BEGIN Entries provided
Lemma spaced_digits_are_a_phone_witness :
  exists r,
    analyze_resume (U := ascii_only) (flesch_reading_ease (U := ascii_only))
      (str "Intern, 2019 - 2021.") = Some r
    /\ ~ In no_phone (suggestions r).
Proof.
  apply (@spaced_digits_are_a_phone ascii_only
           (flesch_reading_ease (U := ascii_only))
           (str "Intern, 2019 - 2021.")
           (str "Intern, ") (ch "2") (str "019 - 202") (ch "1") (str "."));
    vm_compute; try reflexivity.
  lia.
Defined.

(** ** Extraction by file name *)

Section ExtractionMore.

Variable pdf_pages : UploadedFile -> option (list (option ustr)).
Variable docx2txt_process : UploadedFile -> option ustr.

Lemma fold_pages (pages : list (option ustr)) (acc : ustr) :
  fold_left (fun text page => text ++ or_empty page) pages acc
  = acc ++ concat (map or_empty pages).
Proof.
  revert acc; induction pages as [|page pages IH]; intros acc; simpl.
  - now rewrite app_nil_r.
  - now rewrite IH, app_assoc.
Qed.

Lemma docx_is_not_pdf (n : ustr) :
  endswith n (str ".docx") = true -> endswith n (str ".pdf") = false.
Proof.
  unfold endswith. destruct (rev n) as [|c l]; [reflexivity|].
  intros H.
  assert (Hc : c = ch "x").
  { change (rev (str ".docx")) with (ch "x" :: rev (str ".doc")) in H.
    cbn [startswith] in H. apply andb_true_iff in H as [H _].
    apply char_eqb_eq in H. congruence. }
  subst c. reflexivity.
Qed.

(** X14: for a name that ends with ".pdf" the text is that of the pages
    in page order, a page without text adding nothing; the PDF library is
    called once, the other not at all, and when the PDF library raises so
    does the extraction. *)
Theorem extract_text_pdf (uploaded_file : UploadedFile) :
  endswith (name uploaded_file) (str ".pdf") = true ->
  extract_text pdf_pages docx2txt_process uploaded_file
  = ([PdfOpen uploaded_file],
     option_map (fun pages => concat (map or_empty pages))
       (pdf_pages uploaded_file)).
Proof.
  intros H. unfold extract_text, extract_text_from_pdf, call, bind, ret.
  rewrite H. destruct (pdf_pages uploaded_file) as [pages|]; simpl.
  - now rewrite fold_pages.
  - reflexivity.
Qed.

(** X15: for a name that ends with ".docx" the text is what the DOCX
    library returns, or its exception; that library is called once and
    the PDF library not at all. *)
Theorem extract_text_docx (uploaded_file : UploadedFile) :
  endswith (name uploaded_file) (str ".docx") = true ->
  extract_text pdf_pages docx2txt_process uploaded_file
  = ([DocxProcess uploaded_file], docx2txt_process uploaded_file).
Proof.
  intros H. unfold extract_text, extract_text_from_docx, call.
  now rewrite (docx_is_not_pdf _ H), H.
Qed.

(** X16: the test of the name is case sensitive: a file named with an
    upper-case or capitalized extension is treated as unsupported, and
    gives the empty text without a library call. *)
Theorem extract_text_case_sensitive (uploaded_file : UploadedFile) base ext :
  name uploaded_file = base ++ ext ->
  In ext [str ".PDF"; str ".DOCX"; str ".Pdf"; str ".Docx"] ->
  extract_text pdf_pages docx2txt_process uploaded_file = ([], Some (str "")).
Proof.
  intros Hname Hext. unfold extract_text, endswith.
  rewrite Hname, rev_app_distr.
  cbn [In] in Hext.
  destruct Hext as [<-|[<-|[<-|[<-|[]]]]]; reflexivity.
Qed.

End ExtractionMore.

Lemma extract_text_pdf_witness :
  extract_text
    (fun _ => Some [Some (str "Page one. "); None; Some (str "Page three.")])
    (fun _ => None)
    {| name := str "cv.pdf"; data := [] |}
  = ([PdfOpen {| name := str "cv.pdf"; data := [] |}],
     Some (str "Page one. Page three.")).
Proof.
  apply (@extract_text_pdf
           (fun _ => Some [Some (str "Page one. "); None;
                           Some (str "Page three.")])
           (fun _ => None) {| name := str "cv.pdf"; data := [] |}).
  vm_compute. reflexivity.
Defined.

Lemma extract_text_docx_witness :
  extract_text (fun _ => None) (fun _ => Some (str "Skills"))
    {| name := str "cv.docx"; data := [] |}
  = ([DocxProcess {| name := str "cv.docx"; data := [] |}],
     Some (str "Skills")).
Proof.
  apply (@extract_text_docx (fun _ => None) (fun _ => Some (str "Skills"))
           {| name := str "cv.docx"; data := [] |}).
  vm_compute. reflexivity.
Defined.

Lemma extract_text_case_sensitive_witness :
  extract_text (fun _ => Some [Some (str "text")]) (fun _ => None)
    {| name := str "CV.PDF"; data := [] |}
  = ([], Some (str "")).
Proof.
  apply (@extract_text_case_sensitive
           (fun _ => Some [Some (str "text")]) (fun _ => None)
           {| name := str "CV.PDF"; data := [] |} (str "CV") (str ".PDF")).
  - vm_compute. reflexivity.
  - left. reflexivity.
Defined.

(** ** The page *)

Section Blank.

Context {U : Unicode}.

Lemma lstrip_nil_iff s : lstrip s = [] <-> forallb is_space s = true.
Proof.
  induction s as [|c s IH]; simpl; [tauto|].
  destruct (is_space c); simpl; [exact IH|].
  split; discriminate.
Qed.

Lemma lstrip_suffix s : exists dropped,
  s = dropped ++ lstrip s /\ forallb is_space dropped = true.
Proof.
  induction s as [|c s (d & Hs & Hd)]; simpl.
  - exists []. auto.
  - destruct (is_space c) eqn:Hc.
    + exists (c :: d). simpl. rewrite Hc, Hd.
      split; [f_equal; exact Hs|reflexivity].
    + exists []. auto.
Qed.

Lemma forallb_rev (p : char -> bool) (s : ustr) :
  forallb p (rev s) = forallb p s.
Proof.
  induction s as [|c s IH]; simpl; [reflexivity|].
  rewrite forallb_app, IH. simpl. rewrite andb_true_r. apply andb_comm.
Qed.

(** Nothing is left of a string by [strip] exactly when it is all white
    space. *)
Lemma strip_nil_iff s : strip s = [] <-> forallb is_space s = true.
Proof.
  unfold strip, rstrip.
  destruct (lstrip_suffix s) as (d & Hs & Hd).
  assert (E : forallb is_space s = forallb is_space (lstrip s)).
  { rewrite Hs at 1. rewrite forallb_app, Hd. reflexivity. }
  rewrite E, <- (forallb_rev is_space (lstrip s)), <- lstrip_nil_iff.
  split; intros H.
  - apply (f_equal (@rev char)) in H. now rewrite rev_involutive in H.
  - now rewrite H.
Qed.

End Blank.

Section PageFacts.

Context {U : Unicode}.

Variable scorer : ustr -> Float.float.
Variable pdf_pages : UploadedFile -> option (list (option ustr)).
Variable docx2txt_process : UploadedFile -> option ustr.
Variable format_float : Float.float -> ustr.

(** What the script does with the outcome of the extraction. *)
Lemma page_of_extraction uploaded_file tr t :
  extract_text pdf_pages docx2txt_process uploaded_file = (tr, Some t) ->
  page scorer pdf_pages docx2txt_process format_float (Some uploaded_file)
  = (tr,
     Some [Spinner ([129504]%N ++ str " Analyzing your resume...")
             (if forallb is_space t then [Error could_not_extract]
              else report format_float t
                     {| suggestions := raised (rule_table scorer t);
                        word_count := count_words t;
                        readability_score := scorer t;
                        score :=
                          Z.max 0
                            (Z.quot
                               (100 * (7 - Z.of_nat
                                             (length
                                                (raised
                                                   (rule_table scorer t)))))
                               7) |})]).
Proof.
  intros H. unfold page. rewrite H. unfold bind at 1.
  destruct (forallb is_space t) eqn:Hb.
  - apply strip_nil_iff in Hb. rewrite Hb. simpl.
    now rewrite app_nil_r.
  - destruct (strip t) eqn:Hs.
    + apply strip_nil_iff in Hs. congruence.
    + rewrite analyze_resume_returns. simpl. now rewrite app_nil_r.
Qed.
END Entries provided
BEGIN Entries provided
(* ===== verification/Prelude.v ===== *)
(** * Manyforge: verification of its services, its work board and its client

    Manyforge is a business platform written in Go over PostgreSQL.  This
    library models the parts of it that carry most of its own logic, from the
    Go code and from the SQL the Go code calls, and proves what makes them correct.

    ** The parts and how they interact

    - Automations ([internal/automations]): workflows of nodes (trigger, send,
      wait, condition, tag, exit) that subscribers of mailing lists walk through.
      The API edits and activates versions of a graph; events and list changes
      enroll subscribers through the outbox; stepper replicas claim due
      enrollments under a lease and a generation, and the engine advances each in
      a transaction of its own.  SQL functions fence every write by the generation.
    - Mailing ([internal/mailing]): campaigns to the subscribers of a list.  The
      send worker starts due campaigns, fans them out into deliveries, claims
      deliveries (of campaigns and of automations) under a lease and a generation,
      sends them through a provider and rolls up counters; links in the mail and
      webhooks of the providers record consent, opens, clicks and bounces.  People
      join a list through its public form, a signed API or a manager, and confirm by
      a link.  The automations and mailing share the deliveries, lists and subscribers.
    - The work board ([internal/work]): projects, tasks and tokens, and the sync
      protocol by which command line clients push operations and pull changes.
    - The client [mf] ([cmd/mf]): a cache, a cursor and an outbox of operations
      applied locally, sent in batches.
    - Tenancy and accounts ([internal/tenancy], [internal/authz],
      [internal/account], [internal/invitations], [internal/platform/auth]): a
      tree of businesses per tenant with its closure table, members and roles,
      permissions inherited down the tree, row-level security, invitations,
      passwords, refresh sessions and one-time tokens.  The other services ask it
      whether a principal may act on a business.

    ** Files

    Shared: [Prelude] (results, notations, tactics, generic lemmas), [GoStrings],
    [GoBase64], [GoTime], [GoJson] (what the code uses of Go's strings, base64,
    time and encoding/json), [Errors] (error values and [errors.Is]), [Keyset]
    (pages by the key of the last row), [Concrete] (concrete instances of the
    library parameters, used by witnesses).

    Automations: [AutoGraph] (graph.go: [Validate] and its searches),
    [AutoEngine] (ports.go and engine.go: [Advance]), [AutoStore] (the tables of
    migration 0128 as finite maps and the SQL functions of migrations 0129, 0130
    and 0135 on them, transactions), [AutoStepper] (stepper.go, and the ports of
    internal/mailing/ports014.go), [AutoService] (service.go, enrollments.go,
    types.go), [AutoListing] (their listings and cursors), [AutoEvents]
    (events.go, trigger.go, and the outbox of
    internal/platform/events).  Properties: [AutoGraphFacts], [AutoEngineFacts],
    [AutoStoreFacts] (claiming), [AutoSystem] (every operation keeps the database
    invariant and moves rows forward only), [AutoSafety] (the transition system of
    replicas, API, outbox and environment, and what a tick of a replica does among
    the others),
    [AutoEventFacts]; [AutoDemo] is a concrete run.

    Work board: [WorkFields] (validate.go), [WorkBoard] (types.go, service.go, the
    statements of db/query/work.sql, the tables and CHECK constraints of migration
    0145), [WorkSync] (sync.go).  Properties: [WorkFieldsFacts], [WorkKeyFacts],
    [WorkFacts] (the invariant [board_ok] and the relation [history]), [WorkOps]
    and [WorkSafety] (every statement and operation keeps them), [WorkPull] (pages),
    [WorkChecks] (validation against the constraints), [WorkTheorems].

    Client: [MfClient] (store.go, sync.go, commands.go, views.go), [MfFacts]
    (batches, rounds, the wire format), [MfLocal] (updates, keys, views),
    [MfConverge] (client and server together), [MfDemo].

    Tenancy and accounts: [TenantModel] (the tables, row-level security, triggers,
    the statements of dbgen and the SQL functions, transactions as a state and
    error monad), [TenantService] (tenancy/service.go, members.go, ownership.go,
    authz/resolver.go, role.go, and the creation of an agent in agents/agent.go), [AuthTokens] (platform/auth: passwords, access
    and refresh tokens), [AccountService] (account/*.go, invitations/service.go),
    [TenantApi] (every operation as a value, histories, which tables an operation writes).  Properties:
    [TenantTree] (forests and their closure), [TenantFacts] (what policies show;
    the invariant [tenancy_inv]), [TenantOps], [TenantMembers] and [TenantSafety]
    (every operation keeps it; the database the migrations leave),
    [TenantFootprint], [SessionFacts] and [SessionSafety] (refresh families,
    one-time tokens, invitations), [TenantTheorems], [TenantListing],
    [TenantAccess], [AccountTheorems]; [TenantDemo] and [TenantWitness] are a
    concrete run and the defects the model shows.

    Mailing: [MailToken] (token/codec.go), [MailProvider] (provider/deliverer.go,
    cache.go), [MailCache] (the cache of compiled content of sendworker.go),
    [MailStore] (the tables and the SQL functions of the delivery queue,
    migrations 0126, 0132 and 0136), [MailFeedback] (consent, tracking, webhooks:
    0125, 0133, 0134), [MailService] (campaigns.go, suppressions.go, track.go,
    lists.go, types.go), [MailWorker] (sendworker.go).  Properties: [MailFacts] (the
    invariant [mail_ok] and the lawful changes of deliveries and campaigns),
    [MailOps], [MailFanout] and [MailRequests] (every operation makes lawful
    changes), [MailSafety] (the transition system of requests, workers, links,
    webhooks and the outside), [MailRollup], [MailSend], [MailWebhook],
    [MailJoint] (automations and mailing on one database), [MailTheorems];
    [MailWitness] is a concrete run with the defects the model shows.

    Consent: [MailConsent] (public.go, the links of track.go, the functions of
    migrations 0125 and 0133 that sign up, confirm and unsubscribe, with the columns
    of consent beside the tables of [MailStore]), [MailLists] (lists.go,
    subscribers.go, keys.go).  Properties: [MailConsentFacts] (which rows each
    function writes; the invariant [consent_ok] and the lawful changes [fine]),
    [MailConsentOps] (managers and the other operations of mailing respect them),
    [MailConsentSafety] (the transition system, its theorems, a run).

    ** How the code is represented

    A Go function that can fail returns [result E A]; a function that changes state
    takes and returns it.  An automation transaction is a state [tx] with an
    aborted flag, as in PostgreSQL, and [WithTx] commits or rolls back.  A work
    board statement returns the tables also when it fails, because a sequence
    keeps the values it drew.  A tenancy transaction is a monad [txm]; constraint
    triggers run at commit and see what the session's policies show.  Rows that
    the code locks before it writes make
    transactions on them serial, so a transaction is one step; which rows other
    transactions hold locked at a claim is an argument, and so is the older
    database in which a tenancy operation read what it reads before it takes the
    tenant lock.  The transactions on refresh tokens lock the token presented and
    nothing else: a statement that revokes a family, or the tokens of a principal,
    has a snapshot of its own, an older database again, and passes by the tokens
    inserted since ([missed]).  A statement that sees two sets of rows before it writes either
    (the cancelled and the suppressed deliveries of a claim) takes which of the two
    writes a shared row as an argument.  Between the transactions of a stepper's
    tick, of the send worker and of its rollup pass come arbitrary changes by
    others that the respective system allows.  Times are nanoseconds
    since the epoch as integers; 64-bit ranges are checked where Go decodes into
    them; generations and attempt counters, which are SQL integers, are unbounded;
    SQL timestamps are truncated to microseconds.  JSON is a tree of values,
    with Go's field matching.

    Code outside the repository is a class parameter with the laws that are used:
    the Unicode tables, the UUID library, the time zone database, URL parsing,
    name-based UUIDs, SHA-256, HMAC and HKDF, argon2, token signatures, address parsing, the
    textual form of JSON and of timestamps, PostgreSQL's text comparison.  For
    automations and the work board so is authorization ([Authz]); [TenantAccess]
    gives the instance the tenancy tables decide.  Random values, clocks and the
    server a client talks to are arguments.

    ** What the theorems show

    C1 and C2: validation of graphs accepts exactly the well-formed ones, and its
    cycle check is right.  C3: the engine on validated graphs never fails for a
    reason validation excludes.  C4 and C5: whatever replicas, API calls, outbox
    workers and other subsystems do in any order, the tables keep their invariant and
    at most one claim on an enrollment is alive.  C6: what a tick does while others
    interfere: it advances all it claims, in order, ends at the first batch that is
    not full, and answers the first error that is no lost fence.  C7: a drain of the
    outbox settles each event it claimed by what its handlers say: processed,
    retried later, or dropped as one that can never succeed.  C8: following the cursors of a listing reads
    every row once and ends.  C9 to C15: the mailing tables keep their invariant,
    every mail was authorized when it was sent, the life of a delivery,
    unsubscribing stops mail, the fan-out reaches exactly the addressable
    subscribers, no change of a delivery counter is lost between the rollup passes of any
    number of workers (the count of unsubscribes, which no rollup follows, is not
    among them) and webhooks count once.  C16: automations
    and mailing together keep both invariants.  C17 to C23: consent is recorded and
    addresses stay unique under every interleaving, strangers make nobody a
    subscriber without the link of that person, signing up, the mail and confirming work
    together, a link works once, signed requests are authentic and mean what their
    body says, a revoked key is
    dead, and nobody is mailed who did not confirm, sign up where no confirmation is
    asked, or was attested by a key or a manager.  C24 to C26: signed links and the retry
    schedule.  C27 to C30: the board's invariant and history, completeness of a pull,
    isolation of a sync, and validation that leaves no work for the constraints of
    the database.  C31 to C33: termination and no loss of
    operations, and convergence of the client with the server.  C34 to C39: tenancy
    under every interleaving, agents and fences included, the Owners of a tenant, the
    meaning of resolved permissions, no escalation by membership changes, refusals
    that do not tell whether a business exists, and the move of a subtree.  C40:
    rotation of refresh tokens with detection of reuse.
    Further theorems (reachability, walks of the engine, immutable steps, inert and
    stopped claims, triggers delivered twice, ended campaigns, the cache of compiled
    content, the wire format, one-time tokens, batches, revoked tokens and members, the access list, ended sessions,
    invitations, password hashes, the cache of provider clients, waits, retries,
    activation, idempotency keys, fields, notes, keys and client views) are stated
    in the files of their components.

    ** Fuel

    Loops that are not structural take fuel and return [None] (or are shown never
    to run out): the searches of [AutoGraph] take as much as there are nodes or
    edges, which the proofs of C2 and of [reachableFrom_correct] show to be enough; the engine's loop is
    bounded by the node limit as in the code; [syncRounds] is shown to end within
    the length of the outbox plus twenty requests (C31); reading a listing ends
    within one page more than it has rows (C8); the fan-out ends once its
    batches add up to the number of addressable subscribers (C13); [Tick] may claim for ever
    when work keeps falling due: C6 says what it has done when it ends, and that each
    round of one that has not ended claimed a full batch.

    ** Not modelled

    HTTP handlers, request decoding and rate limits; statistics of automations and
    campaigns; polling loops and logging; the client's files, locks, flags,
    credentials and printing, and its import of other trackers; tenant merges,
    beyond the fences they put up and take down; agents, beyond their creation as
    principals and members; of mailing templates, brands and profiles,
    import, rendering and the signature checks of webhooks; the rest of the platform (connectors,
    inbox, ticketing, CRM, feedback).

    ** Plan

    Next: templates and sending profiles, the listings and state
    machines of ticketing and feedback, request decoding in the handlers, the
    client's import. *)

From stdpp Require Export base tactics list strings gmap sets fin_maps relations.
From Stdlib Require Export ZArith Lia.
END Entries provided
BEGIN Entries provided
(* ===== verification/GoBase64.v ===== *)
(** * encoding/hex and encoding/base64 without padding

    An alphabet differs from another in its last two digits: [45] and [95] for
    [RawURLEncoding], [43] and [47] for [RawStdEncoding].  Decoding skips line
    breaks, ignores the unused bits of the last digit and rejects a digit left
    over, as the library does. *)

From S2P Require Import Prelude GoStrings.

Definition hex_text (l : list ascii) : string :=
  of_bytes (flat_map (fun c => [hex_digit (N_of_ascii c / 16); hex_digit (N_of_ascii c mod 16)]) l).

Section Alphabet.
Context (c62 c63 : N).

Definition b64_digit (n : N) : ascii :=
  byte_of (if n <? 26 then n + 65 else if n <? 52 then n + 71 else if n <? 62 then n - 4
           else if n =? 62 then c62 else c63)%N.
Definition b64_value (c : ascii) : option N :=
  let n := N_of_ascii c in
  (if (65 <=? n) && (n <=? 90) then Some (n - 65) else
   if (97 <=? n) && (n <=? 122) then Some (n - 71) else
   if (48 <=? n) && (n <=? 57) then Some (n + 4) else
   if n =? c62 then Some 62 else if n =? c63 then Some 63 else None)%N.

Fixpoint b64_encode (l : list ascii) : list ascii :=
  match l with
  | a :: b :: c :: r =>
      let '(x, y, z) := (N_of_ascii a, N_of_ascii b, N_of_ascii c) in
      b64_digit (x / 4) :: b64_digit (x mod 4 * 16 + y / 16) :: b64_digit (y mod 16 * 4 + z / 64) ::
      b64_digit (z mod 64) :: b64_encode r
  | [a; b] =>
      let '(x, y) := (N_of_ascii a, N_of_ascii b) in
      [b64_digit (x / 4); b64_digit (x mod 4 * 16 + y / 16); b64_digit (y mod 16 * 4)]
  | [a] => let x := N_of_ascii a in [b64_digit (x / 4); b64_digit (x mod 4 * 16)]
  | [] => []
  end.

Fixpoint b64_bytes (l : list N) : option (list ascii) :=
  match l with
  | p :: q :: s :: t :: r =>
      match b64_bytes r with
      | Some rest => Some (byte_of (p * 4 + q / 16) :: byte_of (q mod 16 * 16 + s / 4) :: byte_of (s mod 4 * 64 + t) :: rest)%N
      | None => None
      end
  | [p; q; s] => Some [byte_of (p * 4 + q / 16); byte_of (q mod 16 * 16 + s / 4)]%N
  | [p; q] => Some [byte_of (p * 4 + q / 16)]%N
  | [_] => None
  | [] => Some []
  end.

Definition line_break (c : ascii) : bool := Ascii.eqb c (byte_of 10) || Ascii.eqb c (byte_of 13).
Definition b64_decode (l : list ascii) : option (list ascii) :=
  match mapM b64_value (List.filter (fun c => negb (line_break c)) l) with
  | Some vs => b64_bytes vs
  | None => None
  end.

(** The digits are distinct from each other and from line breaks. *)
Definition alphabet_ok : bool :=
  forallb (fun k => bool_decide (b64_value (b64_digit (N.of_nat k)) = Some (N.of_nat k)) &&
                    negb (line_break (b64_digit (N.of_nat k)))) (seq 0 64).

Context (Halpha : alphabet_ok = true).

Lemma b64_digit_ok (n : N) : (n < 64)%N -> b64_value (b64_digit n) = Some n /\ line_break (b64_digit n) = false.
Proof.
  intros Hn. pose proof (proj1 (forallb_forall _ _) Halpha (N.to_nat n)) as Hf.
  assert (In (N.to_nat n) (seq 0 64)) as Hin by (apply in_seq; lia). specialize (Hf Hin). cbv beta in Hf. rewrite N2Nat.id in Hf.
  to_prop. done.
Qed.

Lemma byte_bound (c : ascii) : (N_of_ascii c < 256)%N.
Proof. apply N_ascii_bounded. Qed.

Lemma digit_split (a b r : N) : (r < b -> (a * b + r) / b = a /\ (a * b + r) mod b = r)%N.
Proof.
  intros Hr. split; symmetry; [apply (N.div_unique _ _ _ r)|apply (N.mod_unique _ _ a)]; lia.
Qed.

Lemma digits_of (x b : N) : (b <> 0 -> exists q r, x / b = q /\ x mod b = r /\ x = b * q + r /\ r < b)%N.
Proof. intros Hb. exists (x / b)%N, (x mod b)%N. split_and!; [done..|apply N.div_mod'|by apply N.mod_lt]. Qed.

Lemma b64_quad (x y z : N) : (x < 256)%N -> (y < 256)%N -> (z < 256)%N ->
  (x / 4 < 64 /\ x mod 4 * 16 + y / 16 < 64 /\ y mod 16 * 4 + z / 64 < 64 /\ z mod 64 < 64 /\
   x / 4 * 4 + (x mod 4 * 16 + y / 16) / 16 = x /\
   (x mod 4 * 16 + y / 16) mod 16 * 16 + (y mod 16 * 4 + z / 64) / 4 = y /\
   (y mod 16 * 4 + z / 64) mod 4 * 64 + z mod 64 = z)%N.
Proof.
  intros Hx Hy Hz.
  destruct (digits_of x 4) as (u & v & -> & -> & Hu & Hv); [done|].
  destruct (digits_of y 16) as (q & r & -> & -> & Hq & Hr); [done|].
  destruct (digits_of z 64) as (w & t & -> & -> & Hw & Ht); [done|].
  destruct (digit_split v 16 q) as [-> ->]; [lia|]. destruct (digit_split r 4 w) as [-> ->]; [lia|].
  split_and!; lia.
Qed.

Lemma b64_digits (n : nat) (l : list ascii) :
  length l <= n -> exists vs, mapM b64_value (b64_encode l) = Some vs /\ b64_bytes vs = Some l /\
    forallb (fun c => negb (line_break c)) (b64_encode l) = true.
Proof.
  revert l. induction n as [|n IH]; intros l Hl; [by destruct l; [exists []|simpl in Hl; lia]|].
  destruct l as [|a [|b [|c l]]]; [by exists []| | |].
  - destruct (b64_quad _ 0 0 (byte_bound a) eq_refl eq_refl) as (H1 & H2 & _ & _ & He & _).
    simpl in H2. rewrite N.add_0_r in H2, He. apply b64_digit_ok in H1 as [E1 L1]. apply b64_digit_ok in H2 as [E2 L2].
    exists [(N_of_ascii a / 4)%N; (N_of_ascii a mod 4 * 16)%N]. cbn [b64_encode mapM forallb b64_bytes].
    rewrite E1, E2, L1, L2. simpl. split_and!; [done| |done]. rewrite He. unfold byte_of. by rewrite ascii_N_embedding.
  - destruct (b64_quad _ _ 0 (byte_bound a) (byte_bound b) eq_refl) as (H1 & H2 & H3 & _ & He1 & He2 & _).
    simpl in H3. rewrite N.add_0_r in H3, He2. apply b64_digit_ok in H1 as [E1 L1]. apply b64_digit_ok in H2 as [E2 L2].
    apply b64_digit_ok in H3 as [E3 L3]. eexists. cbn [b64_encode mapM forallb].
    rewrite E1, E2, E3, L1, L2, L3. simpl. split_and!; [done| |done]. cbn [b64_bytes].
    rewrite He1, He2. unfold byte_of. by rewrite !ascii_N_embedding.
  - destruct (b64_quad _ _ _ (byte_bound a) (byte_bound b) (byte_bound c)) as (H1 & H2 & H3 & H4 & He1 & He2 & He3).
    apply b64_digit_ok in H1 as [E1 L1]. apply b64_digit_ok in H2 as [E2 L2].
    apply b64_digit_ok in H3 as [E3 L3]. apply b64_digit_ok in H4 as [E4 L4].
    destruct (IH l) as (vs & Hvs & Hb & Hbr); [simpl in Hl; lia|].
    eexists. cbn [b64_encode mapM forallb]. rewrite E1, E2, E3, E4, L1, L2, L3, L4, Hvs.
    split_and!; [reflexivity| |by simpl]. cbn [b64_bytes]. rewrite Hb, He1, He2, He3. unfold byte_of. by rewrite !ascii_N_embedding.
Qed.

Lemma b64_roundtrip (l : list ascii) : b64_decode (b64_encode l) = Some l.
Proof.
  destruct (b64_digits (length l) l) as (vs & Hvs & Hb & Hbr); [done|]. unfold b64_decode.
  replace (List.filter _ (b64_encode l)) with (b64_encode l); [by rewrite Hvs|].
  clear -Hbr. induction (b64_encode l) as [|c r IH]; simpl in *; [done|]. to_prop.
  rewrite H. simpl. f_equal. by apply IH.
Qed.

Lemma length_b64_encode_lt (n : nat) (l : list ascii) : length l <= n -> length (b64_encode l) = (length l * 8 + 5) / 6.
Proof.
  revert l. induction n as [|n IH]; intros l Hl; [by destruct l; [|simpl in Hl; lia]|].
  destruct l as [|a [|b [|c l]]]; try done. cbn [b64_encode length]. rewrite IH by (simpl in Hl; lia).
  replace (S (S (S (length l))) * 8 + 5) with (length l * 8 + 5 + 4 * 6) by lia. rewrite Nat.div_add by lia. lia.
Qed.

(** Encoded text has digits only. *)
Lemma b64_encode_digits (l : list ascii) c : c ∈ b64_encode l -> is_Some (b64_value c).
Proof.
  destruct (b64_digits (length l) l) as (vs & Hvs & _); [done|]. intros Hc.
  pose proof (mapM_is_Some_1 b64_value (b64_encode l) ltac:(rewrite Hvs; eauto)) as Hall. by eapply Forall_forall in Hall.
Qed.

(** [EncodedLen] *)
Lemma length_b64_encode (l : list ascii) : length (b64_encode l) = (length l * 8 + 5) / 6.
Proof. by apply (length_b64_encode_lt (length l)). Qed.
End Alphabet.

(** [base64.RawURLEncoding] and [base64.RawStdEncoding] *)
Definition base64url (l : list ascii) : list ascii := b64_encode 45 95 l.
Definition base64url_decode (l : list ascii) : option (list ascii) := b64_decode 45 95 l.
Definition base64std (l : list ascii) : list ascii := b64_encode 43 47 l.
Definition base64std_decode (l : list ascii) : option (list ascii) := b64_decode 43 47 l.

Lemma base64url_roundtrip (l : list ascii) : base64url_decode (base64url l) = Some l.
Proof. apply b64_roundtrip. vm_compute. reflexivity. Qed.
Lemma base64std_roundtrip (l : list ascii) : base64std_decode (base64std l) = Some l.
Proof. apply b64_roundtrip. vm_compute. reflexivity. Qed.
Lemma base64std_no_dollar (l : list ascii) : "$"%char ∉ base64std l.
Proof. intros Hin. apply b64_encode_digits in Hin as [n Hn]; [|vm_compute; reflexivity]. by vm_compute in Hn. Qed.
END Entries provided
◆ **What is required**
Which lines in the data above contain "lawful"? Show each one.

◆ **Written response**
    invariant [mail_ok] and the lawful changes of deliveries and campaigns),
    [MailOps], [MailFanout] and [MailRequests] (every operation makes lawful
    function writes; the invariant [consent_ok] and the lawful changes [fine]),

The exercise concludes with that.